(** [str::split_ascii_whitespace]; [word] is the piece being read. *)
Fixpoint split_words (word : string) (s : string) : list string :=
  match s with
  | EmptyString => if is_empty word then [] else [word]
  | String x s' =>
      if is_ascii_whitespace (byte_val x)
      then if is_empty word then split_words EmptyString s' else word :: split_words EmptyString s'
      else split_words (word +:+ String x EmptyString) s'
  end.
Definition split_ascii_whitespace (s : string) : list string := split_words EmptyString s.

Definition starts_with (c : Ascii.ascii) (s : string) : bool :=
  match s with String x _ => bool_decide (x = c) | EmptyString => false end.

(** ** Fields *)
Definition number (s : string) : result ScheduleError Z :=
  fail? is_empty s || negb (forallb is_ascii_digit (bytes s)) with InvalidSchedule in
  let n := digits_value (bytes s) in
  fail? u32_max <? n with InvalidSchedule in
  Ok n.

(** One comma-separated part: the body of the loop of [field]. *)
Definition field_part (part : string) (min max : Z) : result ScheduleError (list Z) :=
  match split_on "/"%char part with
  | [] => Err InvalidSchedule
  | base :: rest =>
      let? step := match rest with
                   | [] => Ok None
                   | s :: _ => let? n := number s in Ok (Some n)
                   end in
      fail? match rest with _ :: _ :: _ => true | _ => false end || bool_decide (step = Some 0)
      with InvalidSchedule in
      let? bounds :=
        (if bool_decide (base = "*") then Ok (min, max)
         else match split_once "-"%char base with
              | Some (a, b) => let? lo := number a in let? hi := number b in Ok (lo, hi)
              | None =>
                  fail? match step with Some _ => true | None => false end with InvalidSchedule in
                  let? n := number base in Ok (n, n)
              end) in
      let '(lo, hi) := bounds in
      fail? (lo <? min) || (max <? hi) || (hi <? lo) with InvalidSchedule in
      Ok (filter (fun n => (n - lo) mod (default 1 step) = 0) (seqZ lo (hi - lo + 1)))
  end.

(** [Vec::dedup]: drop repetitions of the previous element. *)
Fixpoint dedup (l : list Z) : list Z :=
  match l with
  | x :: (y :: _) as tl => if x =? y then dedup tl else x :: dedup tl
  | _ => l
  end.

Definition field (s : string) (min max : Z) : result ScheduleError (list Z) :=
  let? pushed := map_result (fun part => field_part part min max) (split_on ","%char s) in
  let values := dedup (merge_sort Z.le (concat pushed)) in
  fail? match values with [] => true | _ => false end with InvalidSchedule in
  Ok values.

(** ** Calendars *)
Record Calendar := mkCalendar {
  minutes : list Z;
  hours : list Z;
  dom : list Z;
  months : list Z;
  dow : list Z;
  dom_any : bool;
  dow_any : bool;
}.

---------------

* **PROBLEM DESCRIPTION**
Scan the material for lines that hold the word "true", then say how many there are and nothing else.

* **TASK OUTPUT**
3